_TRY IT_
As the answer, set down the lines below from the one containing "split; [|exact (Ha eq_refl)]." through the one containing "(shift (shift (shift (shift (shift s0).2).2).2).2).1", exactly and inclusively, and no others.

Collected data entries
──────────────────────────────

Lemma delete_removes_entry_witness :
  (∃ m1 v m2 s',
     [(0%nat, ("a", 1)); (1%nat, ("b", 2)); (2%nat, ("c", 3))] =
       m1 ++ (1%nat, ("b", v)) :: m2 ∧
     delete_ "b" scenario_abc = (Some v, s') ∧
     size s' = size scenario_abc - 1) ∧
  delete_ "z" scenario_abc = (None, scenario_abc).
Proof.
  destruct (delete_removes_entry string Z scenario_abc _ "b"
              scenario_abc_Repr) as (Hp & _).
  destruct (delete_removes_entry string Z scenario_abc _ "z"
              scenario_abc_Repr) as (_ & Ha).
  split; [|exact (Ha eq_refl)].
  destruct (Hp 1%nat eq_refl) as (m1 & v & m2 & s' & Hm & Hd & _ & Hs & _).
  exists m1, v, m2, s'. split; [exact Hm | split; [exact Hd | exact Hs]].
Defined.

(** C8.  On a non-empty cache [shift()] removes the oldest entry from
    the list and from the index, clears its links, decrements [size] and
    returns its key and value; on an empty cache it returns nothing and
    the state is unchanged.  A cache constructed with capacity 4 from
    four pairs gives them back in their order under four calls of
    [shift()], and the fifth call returns nothing. *)
Theorem shift_removes_oldest :
  (∀ (K V : Type) `{Countable K} (s : LRUMap K V) m,
     Repr s m →
     match m with
     | [] => shift s = (None, s)
     | (r, (k, v)) :: m' =>
         ∃ s', shift s = (Some (k, v), s') ∧
               Repr s' m' ∧
               size s' = size s - 1 ∧
               keymap s' = delete k (keymap s) ∧
               keymap s' !! k = None ∧
               links (store s') r = Some (None, None)
     end) ∧
  (∀ (K V : Type) `{Countable K} (p1 p2 p3 p4 : K * V),
     ∃ s0, constructor (Some 4) (Some [p1; p2; p3; p4]) = Returned s0 ∧
           limit s0 = 4 ∧
           (shift s0).1 = Some p1 ∧
           (shift (shift s0).2).1 = Some p2 ∧
           (shift (shift (shift s0).2).2).1 = Some p3 ∧
           (shift (shift (shift (shift s0).2).2).2).1 = Some p4 ∧
           (shift (shift (shift (shift (shift s0).2).2).2).2).1 = None) ∧
  (constructor (Some 4) (Some four_pairs) = Returned scenario_four ∧
   size scenario_four = 4 ∧
   (shift scenario_four).1 = Some ("adam", 29) ∧
   (shift (shift scenario_four).2).1 = Some ("john", 26) ∧
   (shift (shift (shift scenario_four).2).2).1 = Some ("angela", 24) ∧
   (shift (shift (shift (shift scenario_four).2).2).2).1 = Some ("bob", 48) ∧
   (shift (shift (shift (shift (shift scenario_four).2).2).2).2).1 = None).
Proof.
  split; [|split; [|split_and!; by_compute]].
  - intros K V ? ? s m HR. destruct m as [|[r [k v]] m'].
    + by apply shift_empty.
    + destruct (shift_Repr _ _ _ _ _ HR) as (s' & Hsh & HR' & _ & Hs & Hkm & Hl).
      exists s'. split_and!; try done. rewrite Hkm. apply lookup_delete_eq.
  - intros K V ? ? [k1 v1] [k2 v2] [k3 v3] [k4 v4].
    exists (state_of (constructor (Some 4)
                        (Some [(k1, v1); (k2, v2); (k3, v3); (k4, v4)]))).
    split; [apply thrown_None|]; repeat split; lazy; reflexivity.
Qed.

──────────────────────────────

_RESULT OF THE TASK_
  split; [|exact (Ha eq_refl)].
  destruct (Hp 1%nat eq_refl) as (m1 & v & m2 & s' & Hm & Hd & _ & Hs & _).
  exists m1, v, m2, s'. split; [exact Hm | split; [exact Hd | exact Hs]].
Defined.

(** C8.  On a non-empty cache [shift()] removes the oldest entry from
    the list and from the index, clears its links, decrements [size] and
    returns its key and value; on an empty cache it returns nothing and
    the state is unchanged.  A cache constructed with capacity 4 from
    four pairs gives them back in their order under four calls of
    [shift()], and the fifth call returns nothing. *)
Theorem shift_removes_oldest :
  (∀ (K V : Type) `{Countable K} (s : LRUMap K V) m,
     Repr s m →
     match m with
     | [] => shift s = (None, s)
     | (r, (k, v)) :: m' =>
         ∃ s', shift s = (Some (k, v), s') ∧
               Repr s' m' ∧
               size s' = size s - 1 ∧
               keymap s' = delete k (keymap s) ∧
               keymap s' !! k = None ∧
               links (store s') r = Some (None, None)
     end) ∧
  (∀ (K V : Type) `{Countable K} (p1 p2 p3 p4 : K * V),
     ∃ s0, constructor (Some 4) (Some [p1; p2; p3; p4]) = Returned s0 ∧
           limit s0 = 4 ∧
           (shift s0).1 = Some p1 ∧
           (shift (shift s0).2).1 = Some p2 ∧
           (shift (shift (shift s0).2).2).1 = Some p3 ∧
           (shift (shift (shift (shift s0).2).2).2).1 = Some p4 ∧
           (shift (shift (shift (shift (shift s0).2).2).2).2).1 = None) ∧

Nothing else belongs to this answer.